• **Problem**:
In the listing below, the lines starting with the line with "change (Invoice.total_amount invoice" and going on through the line with "rewrite (leb_zero_ltb _ Hnan), Hpos" are to be reproduced exactly, and only those.

────

Lemma sub_of_nan (a b : float) :
  is_nan (a - b) = false -> is_nan a = false /\ is_nan b = false.
Proof.
  intros H. pose proof (Prim2SF_not_nan (a - b) H) as Hn.
  rewrite sub_spec in Hn. split.
  - destruct (is_nan a) eqn:E; [|reflexivity]. elim Hn.
    rewrite (is_nan_true_Prim2SF a E). reflexivity.
  - destruct (is_nan b) eqn:E; [|reflexivity]. elim Hn.
    rewrite (is_nan_true_Prim2SF b E). unfold SF64sub, SFsub.
    now destruct (Prim2SF a).
Qed.

Lemma eqb_leb (a b : float) : (a =? b)%float = true -> (a <=? b)%float = true.
Proof.
  rewrite eqb_spec, leb_spec. unfold SFeqb, SFleb.
  destruct (SFcompare (Prim2SF a) (Prim2SF b)) as [[]|]; congruence.
Qed.

Lemma ltb_leb (a b : float) : (a <? b)%float = true -> (a <=? b)%float = true.
Proof.
  rewrite ltb_spec, leb_spec. unfold SFltb, SFleb.
  destruct (SFcompare (Prim2SF a) (Prim2SF b)) as [[]|]; congruence.
Qed.

(** What a REAL column holds of a number. *)
Lemma real_of_number (x : float) :
  is_nan x = false ->
  Sql.real x = Some (if is_zero x then 0%float else x).
Proof. intros H. unfold Sql.real. rewrite H. now destruct (is_zero x). Qed.

Lemma real_of_nan (x : float) : is_nan x = true -> Sql.real x = None.
Proof. intros H. unfold Sql.real. now rewrite H. Qed.

(** The balance [record_payment] assigns is stored as
    [max(0, total_amount - amount_paid)] when that difference is a
    number, and not at all when it is not. *)
Lemma stored_totals_after amount invoice :
  Invoice.stored_totals (update_invoice_totals amount invoice)
  = if is_nan (new_balance amount invoice) then None
    else Some (invoice_after amount invoice).
Proof.
  unfold update_invoice_totals, invoice_after, status_after.
  change (Py.float_or (Invoice.amount_paid invoice) 0 + amount)%float
    with (new_amount_paid amount invoice).
  unfold Invoice.stored_totals, Invoice.set_status, Invoice.set_balance_due,
    Invoice.set_amount_paid.
  cbn [Invoice.balance_due Invoice.amount_paid Invoice.id
       Invoice.invoice_number Invoice.shipment_id Invoice.client_id
       Invoice.issue_date Invoice.due_date Invoice.subtotal Invoice.tax_amount
       Invoice.total_amount Invoice.status].
  change (Invoice.total_amount invoice - new_amount_paid amount invoice)%float
    with (new_balance amount invoice).
  destruct (is_nan (new_balance amount invoice)) eqn:Hnan.
  - assert (Hle : (new_balance amount invoice <=? 0)%float = false).
    { rewrite leb_spec, (is_nan_true_Prim2SF _ Hnan). reflexivity. }
    rewrite Hle.
    destruct (0 <? new_amount_paid amount invoice)%float;
      cbn [Invoice.balance_due]; now rewrite (real_of_nan _ Hnan).
  - unfold Py.max. rewrite (leb_zero_ltb _ Hnan).
    destruct (0 <? new_balance amount invoice)%float eqn:Hpos; cbn [negb].
    + assert (Hzero : is_zero (new_balance amount invoice) = false).
      { destruct (is_zero (new_balance amount invoice)) eqn:E; [|reflexivity].
        pose proof (@eqb_leb (new_balance amount invoice) 0%float E) as Hle.
        rewrite (leb_zero_ltb _ Hnan), Hpos in Hle. discriminate. }
      destruct (0 <? new_amount_paid amount invoice)%float;
        cbn [Invoice.balance_due Invoice.amount_paid Invoice.id
             Invoice.invoice_number Invoice.shipment_id Invoice.client_id
             Invoice.issue_date Invoice.due_date Invoice.subtotal
             Invoice.tax_amount Invoice.total_amount Invoice.status
             Sql.nullable_real];
        rewrite (real_of_number _ Hnan), Hzero; reflexivity.
    + cbn [Invoice.balance_due Invoice.amount_paid Invoice.id
           Invoice.invoice_number Invoice.shipment_id Invoice.client_id
           Invoice.issue_date Invoice.due_date Invoice.subtotal
           Invoice.tax_amount Invoice.total_amount Invoice.status
           Sql.nullable_real].
      reflexivity.
Qed.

────

• **Exercise answer**:
  change (Invoice.total_amount invoice - new_amount_paid amount invoice)%float
    with (new_balance amount invoice).
  destruct (is_nan (new_balance amount invoice)) eqn:Hnan.
  - assert (Hle : (new_balance amount invoice <=? 0)%float = false).
    { rewrite leb_spec, (is_nan_true_Prim2SF _ Hnan). reflexivity. }
    rewrite Hle.
    destruct (0 <? new_amount_paid amount invoice)%float;
      cbn [Invoice.balance_due]; now rewrite (real_of_nan _ Hnan).
  - unfold Py.max. rewrite (leb_zero_ltb _ Hnan).
    destruct (0 <? new_balance amount invoice)%float eqn:Hpos; cbn [negb].
    + assert (Hzero : is_zero (new_balance amount invoice) = false).
      { destruct (is_zero (new_balance amount invoice)) eqn:E; [|reflexivity].
        pose proof (@eqb_leb (new_balance amount invoice) 0%float E) as Hle.
        rewrite (leb_zero_ltb _ Hnan), Hpos in Hle. discriminate. }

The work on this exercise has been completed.